ПИТЕР ПРИ НЕВЕРНОМ СВЕТЕ
Здравствуй, незнакомый туляк, пермяк или верхнепышмяк. И пусть мы незнакомы, но кое-что я о тебе знаю: ты непоседлив, поэтому вместо того, чтобы держаться, наоборот пытаешься куда-нибудь сорваться. А еще ты ограничен в средствах, поэтому отдаешь предпочтение внутреннему туризму. Единственное, что остается для меня тайной, так это причины, по которым ты еще ни разу в жизни не добрался до Санкт-Петербурга. Но ведь все случается когда-нибудь впервые, правда? Вот и ты твердо решил посетить колыбель кадровой революции, а это значит, что собираешь любую информацию, которая может пригодиться.
Я тебя очень понимаю, потому что с информацией у нас становится с каждым годом все печальнее. Не то чтобы печалит количество, но удручает качество. Ты все еще смотришь телевизор? Тогда я ошибся, и тебе ни к чему покидать Верхнюю Пышму. В противном случае могу поделиться взглядом со стороны (наверняка не совпадающим со взглядами на свой город питерцев, чье мнение, безусловно, правильное, справедливое, корректное и вообще единственно верное, даром, что не единое). Принимать эту информацию к сведению или нет – твое личное дело. В любом случае прошу отнестись к моим словам максимально критично.

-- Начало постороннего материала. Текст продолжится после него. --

Lemma write_temp_dir io_ d tmp bytes r d' :
  d !! tmp = None -> write_temp io_ d tmp bytes = (r, d') ->
  d' = match r with Ok _ => <[tmp := RegularFile bytes]> d | Err _ => d end.
Proof.
  unfold write_temp. intros Hn H. destruct (io (cf_temp io_)); [|by simplify_eq].
  destruct (_ ← io (cf_write io_); io (cf_sync io_)); simplify_eq; [done|].
  by rewrite delete_insert_id.
Qed.

Lemma persist_noclobber_dir io_ d tmp dest content r d' :
  d !! tmp = Some (RegularFile content) ->
  persist_noclobber io_ d tmp dest = (r, d') ->
  match r with
  | Ok _ => d !! dest = None /\ d' = <[dest := RegularFile content]> (delete tmp d)
  | Err _ => d' = delete tmp d
  end.
Proof.
  unfold persist_noclobber. intros Ht H. rewrite Ht in H.
  destruct (io (cf_persist io_)), (d !! dest); by simplify_eq.
Qed.

(** A commit: moving a temp file to a free name adds one file of its size. *)
Lemma rename_totals d tmp name content :
  temp_name tmp = true -> d !! tmp = Some (RegularFile content) -> d !! name = None ->
  counted name = true ->
  committed_files (<[name := RegularFile content]> (delete tmp d)) = committed_files d + 1 /\
  committed_bytes (<[name := RegularFile content]> (delete tmp d)) = committed_bytes d + zlen content.
Proof.
  intros Htmp Hd Hn Hc.
  destruct (uncounted_weight tmp (RegularFile content)) as [Hf0 Hb0].
  { by apply reserved_uncounted, temp_reserved. }
  unfold committed_files, committed_bytes.
  rewrite !map_total_insert by (rewrite lookup_delete_ne; [done|congruence]).
  rewrite (map_total_delete count_weight d tmp _ Hd), (map_total_delete bytes_weight d tmp _ Hd).
  rewrite Hf0, Hb0. unfold count_weight at 1, bytes_weight at 1. rewrite Hc. lia.
Qed.

(** A commit happens completely or not at all.  With a fresh
    temp name, and whichever file operations fail: if [commit_new_file] succeeds,
    the file was not there, is there now with exactly the given bytes, no other
    file of the directory has changed, and the figures of the result are the real
    usage of the directory afterwards, within the limits; a failed sync of the
    directory is only a warning.  If it fails, no file of the directory has
    changed and no temp file is left.  (The lock file may have been created.) *)
Theorem commit_is_atomic io_ tmp d name bytes limits r d' :
  temp_name tmp = true -> d !! tmp = None ->
  commit_new_file io_ tmp d name bytes limits = (r, d') ->
  match r with
  | Ok res =>
      d !! name = None /\
      (forall n, n <> CAPTURE_LOCK_FILE ->
         d' !! n = if decide (n = name) then Some (RegularFile bytes) else d !! n) /\
      cw_path res = name /\ bytes_written res = zlen bytes /\
      zlen bytes <= max_file_bytes limits /\
      files_used res = committed_files d' /\ files_used res <= max_files limits /\
      total_bytes_used res = committed_bytes d' /\ total_bytes_used res <= max_total_bytes limits
  | Err _ => forall n, n <> CAPTURE_LOCK_FILE -> d' !! n = d !! n
  end.
Proof.
  intros Htmp Hfresh. unfold commit_new_file.
  destruct (check_file name bytes limits) as [len|e] eqn:Hfile; [|by intros [= <- <-] ].
  destruct (acquire_root_lock io_ d) as [locked d1] eqn:Hlock.
  apply acquire_root_lock_dir in Hlock as (Hd1 & Hf1 & Hb1).
  apply check_file_ok in Hfile as (-> & Hmax & Hc & Hr).
  assert (Htl : tmp <> CAPTURE_LOCK_FILE) by (intros ->; by destruct lock_reserved; congruence).
  assert (Hnl : name <> CAPTURE_LOCK_FILE) by (intros ->; by destruct lock_reserved; congruence).
  assert (Hnt : tmp <> name) by (intros ->; apply temp_reserved in Htmp; congruence).
  destruct (_ ← locked; check_quota _ _ _ _ _) as [u|e] eqn:Hq; [|by intros [= <- <-] ].
  apply result_bind_ok in Hq as (_ & _ & (Hfree & Hfu & Hfm & Hbu & Hbm)%check_quota_ok).
  rewrite <- (Hd1 tmp) in Hfresh by done.
  destruct (write_temp io_ d1 tmp bytes) as [w d2] eqn:Hw.
  apply write_temp_dir in Hw as ->; [|done]. destruct w as [[]|e]; [|by intros [= <- <-] ].
  destruct (persist_noclobber _ _ _ _) as [p d3] eqn:Hp.
  eapply persist_noclobber_dir in Hp; [|by rewrite lookup_insert_eq].
  destruct p as [[]|e]; intros [= <- <-]; cbn [mbind result_bind].
  2:{ intros n Hne. rewrite Hp, delete_insert_id by done. by apply Hd1. }
  destruct Hp as [Hfree' ->].
  destruct (rename_totals (<[tmp := RegularFile bytes]> d1) tmp name bytes) as [Hcf Hcb];
    [done|by rewrite lookup_insert_eq|done|done|].
  destruct (uncounted_weight tmp (RegularFile bytes)) as [Hf0 Hb0].
  { by apply reserved_uncounted, temp_reserved. }
  rewrite Hcf, Hcb. unfold committed_files, committed_bytes in *.
  rewrite !map_total_insert, Hf0, Hb0 by done. cbn.
  split_and!; try done; try lia.
  - by rewrite <- Hd1.
  - intros n Hne. rewrite delete_insert_id by done. case_decide as Hn; [subst n|].
    + by rewrite lookup_insert_eq.
    + rewrite lookup_insert_ne by done. by apply Hd1.
Qed.
(** [ack.send(result)]: nobody hears it if the call was dropped. *)
Definition acknowledge (calls : gmap nat (TxRequest * CallPc)) (n : nat) (r : TxResult)
    : gmap nat (TxRequest * CallPc) :=
  match calls !! n with
  | Some (req, CAwaiting) => <[n := (req, CDone r)]> calls
  | _ => calls
  end.

Definition sender_gone (s : TxSession) : TxSession :=
  mkTxSession (ts_connection_id s) false (ts_worker_task s).

(** The steps of the calls in progress and of the worker, and nothing else: what the
    session does by itself. *)
Inductive tx_progress : TxSys -> TxSys -> Prop :=
  | tx_send s c q w calls acc ex wire n req :
      calls !! n = Some (req, CSending) -> w <> WExited -> (length q < TX_CHANNEL_CAPACITY)%nat ->
      tx_progress (mkTx s c q w calls acc ex wire)
        (mkTx s c (q ++ [(n, req)]) w (<[n := (req, CAwaiting)]> calls) (acc ++ [n]) ex wire)
  | tx_send_fails s c q calls acc ex wire n req :
      calls !! n = Some (req, CSending) ->
      tx_progress (mkTx s c q WExited calls acc ex wire)
        (mkTx s c q WExited (<[n := (req, CDone (tx_closed (ts_connection_id s) req))]> calls) acc ex wire)
  | tx_recv s c q calls acc ex wire n req :
      tx_progress (mkTx s c ((n, req) :: q) WSelect calls acc ex wire)
        (mkTx s c q (WRunning n req) calls acc ex wire)
  | tx_run s c q calls acc ex wire n req now fault r c' :
      tx_execute c now req fault = (r, c') ->
      tx_progress (mkTx s c q (WRunning n req) calls acc ex wire)
        (mkTx s c' q WSelect (acknowledge calls n r) acc (ex ++ [(n, req, r)])
           (wire ++ put_on_device c c' req))
  | tx_cancelled s c q calls acc ex wire :
      sc_close_token c = true ->
      tx_progress (mkTx s c q WSelect calls acc ex wire) (mkTx s c q WLeaving calls acc ex wire)
  | tx_none s c calls acc ex wire :
      ts_tx s = false -> (forall n req p, calls !! n = Some (req, p) -> call_finished p = true) ->
      tx_progress (mkTx s c [] WSelect calls acc ex wire) (mkTx s c [] WLeaving calls acc ex wire)
  | tx_receiver_dropped s c q calls acc ex wire :
      tx_progress (mkTx s c q WLeaving calls acc ex wire) (mkTx s c [] WExited calls acc ex wire)
  | tx_ack_dropped s c q calls acc ex wire n req :
      calls !! n = Some (req, CAwaiting) ->
      tx_progress (mkTx s c q WExited calls acc ex wire)
        (mkTx s c q WExited (<[n := (req, CDone (tx_closed (ts_connection_id s) req))]> calls) acc ex wire).

(** What the rest of the program does: it makes new calls, drops calls it waits for,
    shuts the session down ([shutdown_and_join]) and uses the connection; nothing takes
    the close token back. *)
Inductive tx_outside : TxSys -> TxSys -> Prop :=
  | tx_call s c q w calls acc ex wire n req :
      calls !! n = None ->
      tx_outside (mkTx s c q w calls acc ex wire)
        (mkTx s c q w (<[n := (req, call_begin s req)]> calls) acc ex wire)
  | tx_call_dropped s c q w calls acc ex wire n req p :
      calls !! n = Some (req, p) -> call_finished p = false ->
      tx_outside (mkTx s c q w calls acc ex wire)
        (mkTx s c q w (<[n := (req, CDropped)]> calls) acc ex wire)
  | tx_shutdown s c q w calls acc ex wire :
      ts_tx s = true ->
      tx_outside (mkTx s c q w calls acc ex wire) (mkTx (sender_gone s) c q w calls acc ex wire)
  | tx_connection s c c' q w calls acc ex wire :
      (sc_close_token c = true -> sc_close_token c' = true) ->
      tx_outside (mkTx s c q w calls acc ex wire) (mkTx s c' q w calls acc ex wire).

Definition tx_step (s s' : TxSys) : Prop := tx_progress s s' \/ tx_outside s s'.

(** [TxSession::new]. *)
Definition tx_session_new (c : SerialConnection) (task : nat) : TxSession :=
  mkTxSession (sc_id (sc_identity c)) true (Some task).
Definition tx_start (c : SerialConnection) (task : nat) : TxSys :=
  mkTx (tx_session_new c task) c [] WSelect ∅ [] [] [].

(** ** The table *)

Definition TxSessionManager := gmap (list byte) TxSession.

(** [get_or_create] and the removal of [remove]; its wait is [tx_shutdown] and the
    worker's exit. *)
Definition tx_get_or_create (m : TxSessionManager) (c : SerialConnection) (task : nat)
    : TxSession * TxSessionManager :=
  let conn_id := sc_id (sc_identity c) in
  match m !! conn_id with
  | Some existing => (existing, m)
  | None => let session := tx_session_new c task in (session, <[conn_id := session]> m)
  end.

Definition tx_remove (m : TxSessionManager) (conn_id : list byte) : option TxSession * TxSessionManager :=
  (m !! conn_id, delete conn_id m).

Начать, пожалуй, стоит с неочевидного вопроса: когда смотреть? Именно так: не что, а когда. Почему? Да потому, дружок, что смотреть в Питере можно почти всё. И куда бы ты ни пошел, а везде найдешь пусть не открыточную, но представляющую туристический интерес диковинку (да что там говорить, если даже коренные – кто додумался применять этот конный термин к живым людям?! – жители умудряются открывать для себя новые радости, спустя десятилетия жизни в нем). Так что любой твой выбор будет правильным, а всё посмотреть в любом случае не удастся. Значит, в первую очередь надо определиться, стоит ли тратить дневное время исключительно на музеи, или уделить музейным пробежкам небольшой кусок с утра, а остальное время бродить по улицам.
Что же, вот тебе, мой непоседливый друг, маленький кусочек недневного Санкт-Петербурга.
«Низкий сезон» имеет как свои очевидные плюсы (цены, туристическая плотность), так и минусы: время года не позволяет любоваться зеленью, цветочками и бабочками, а кроме этого… Но это же является с другой стороны и плюсом, если иметь ввиду распространенный литературный штамп о мрачности «Санкт-Петербурга Достоевского». Конец марта – самое время для нуара и «души опустошенности». Особенно хорошо для этого подходит Марсово поле. Ночью оно выглядит пустынно и даже чуточку жутковато. Ну, как, скажем, как… как кладбище! Если ты, драгоценный верхнепышмяк, полагаешь, что торжественный характер этой территории разбудит в груди высокие чувства и заставит вспомнить, что комплекс создавался в память о жертвах Февральской революции и должен был называться «Героям-борцам за свободу России, павшим жертвою в этой борьбе» (что звучит очень актуально и по сей день), то это ты зря. Лучше вспомни о том, что до революции этот пустырь назывался «Петербургской Сахарой» из-за постоянной пыли, поднимаемой солдатскими сапогами. Песок так никуда и не делся. Здесь нет ни асфальта, ни плитки, поэтому в мокрую погоду Марсово поле чавкает под ногами, а в сухую норовит забить носоглотку пылью. Днем Марсово поле смотрится просторно и покойно, но вот ночью возникает ощущение неуместности подобного комплекса. А некоторые виды и вовсе просятся в фильмы ужасов, ну, в крайнем случае – в картину к Бёртону.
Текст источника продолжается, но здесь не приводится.